Read through the city of Albany’s bicycle and pedestrian master plan, and you’ll see a lot of references to equity, sustainable transportation and community.
Quality sidewalks, the plan notes, are key to building a walkable, bikeable city where people of all ages and abilities can get where they need to go.
“Non-drivers include low-income people who cannot afford a car, but also children, young adults, the elderly and those with disabilities,” the plan, released in 2021, states. “Alternative transportation options, including walking and biking, provide mobility to people who would otherwise be home-bound or dependent on others to drive them where they need and want to go.”

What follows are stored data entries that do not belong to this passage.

Lemma feature_loop_events n id ts acc :
  0 ≤ id → id + Z.of_nat n < two64 → 0 ≤ ts → ts + 4 * Z.of_nat n < two63 →
  feature_loop n id ts acc = Ret (acc ++ feature_events n id ts).
Proof.
  revert id ts acc. induction n as [|n IH]; intros id ts acc Hid Hidn Hts Htsn; cbn [feature_loop feature_events];
    [by rewrite app_nil_r|].
  rewrite (add_i64_small ts 1) by lia. cbn [mbind Exec_bind].
  rewrite (add_i64_small (ts + 1) 1) by lia. cbn [mbind Exec_bind].
  rewrite (add_i64_small (ts + 1 + 1) 1) by lia. cbn [mbind Exec_bind].
  rewrite (add_i64_small (ts + 1 + 1 + 1) 1) by lia. cbn [mbind Exec_bind].
  rewrite add64_small by lia. rewrite IH by lia. rewrite <-app_assoc.
  replace (ts + 1 + 1 + 1 + 1) with (ts + 4) by lia. replace (ts + 1 + 1 + 1) with (ts + 3) by lia.
  by replace (ts + 1 + 1) with (ts + 2) by lia.
Qed.

(** The two orders that stay. *)
Definition feature_orders : list SpecOrder :=
  [event_order (make_event Add 1 Buy 10000 1000 0); event_order (make_event Add 2 Sell 10005 1000 1)].

Lemma feature_cycle_run id ts ev :
  id ≠ 1 → id ≠ 2 → is_u64 ev →
  runs_to None (feature_cycle id ts) (MkSpecBook feature_orders ev) (MkSpecBook feature_orders (wrap64 (ev + 4))).
Proof.
  intros H1 H2 Hev.
  assert (find_order (MkOrderId id) feature_orders = None) as Hnone.
  { apply find_order_None. unfold feature_orders. simpl. rewrite !not_elem_of_cons.
    split_and!; [congruence|congruence|apply not_elem_of_nil]. }
  assert (∀ o, so_id o = MkOrderId id → find_order (MkOrderId id) (feature_orders ++ [o]) = Some o) as Hlast.
  { intros o Ho. unfold find_order in *. rewrite filter_app. rewrite head_None in Hnone. rewrite Hnone.
    by rewrite filter_cons, decide_True. }
  eapply runs_to_cons; [|eapply runs_to_cons; [|eapply runs_to_cons; [|eapply runs_to_cons; [|done]]]].
  - unfold spec_apply, spec_add. cbn [make_event ev_type event_order so_quantity units ev_quantity sb_orders so_id ev_order_id].
    rewrite decide_False by done. rewrite Hnone. rewrite decide_False by (by intros []). reflexivity.
  - unfold spec_apply, spec_cancel. cbn [make_event ev_type ev_order_id accept snd sb_orders].
    rewrite Hlast by done. unfold accept. cbn [sb_orders sb_events]. unfold remove_order. rewrite filter_app.
    rewrite filter_all.
    + rewrite filter_cons, decide_False by (intros Hn; by apply Hn). rewrite filter_nil, app_nil_r. reflexivity.
    + unfold feature_orders, has_id. rewrite !Forall_cons.
      split_and!; [intros [= ?]; congruence..|apply Forall_nil_2].
  - unfold spec_apply, spec_modify. reflexivity.
  - transitivity (Applied, MkSpecBook feature_orders (add64 (add64 (add64 (add64 ev 1) 1) 1) 1)); [reflexivity|].
    unfold add64. rewrite (wrap64_add_l (ev + 1) 1), (wrap64_add_l (ev + 1 + 1) 1), (wrap64_add_l (ev + 1 + 1 + 1) 1).
    by replace (ev + 1 + 1 + 1 + 1) with (ev + 4) by lia.
Qed.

The plan makes a number of recommendations for improving the city’s pedestrian networks, such as building new sidewalks in places that lack them and fixing up sidewalks that have degraded over time.
It all sounds great.
Except for one thing.
Those of us who have lived through a Capital Region winter know there’s more to walkability than simply building or expanding sidewalks.
Unmentioned in Albany’s bicycle and pedestrian plan: the snow and ice that all-too-often makes navigating the city’s sidewalks a treacherous, aggravating and downright unpleasant proposition.
It’s one of the biggest challenges Albany pedestrians face, as a recent article on Albany Proper documented.
Property owners are expected to clear their sidewalks, but uncleared walks are common – an indication that the city’s current and highly reactive system of fining scofflaws isn’t yielding the desired result.
For those who live in the city, the unpleasant reality is that Albany’s network of sidewalks can’t be fully relied upon in cold weather, with the disabled, children, seniors and poor struggling the most.
The Albany Proper article told the story of city resident Jean Joyce, who uses a walker to get around. In the winter, even simple errands become difficult and dangerous for Joyce. On a recent trip to St. Peter’s Hospital, she took the bus most of the way, but still needed to walk some distance to the building.
“There was a rare curb cut here or there that was clear enough to get through, but some of them were so full of water or slush and ice that I couldn’t get through on my own,” Joyce told Albany Proper. “There was a section where the traffic was pretty heavy, but I had no choice but to walk in the street.”
That a disabled woman who uses a walker has to walk in the street because the sidewalks aren’t clear is more than a minor inconvenience.
It’s an outrage.
The bicycle and pedestrian plan’s failure to address the hardship faced by pedestrians like Joyce is a major flaw.
Of course, you don’t need to be disabled to wonder why a city that talks such a good game about equity and sustainable transportation isn’t doing more to make sure the sidewalks are usable during winter.
As I get older, I worry more about falling down on slick or snow-covered surfaces.
With reckless driving surging in the U.S., I worry more about the risks of walking in the road whenever I encounter an uncleared walk. I worry more at intersections, when I’m often forced to lift my young son over a pile of snow so that we can cross the street. Before he was old enough to walk, I worried while pushing a stroller over sidewalks covered with snow, ice and slush.
Albany officials seem to like the idea of families living downtown, but they don’t appear to fully grasp how unwelcoming the city can feel when it’s impossible to safely push a stroller more than a block or two.
Some cities, such as Syracuse, are taking a more proactive role in sidewalk clearing.
Albany should do likewise.
The outcome will be a city that is walkable year-round, not just part of the year, and feels welcoming and safe to all.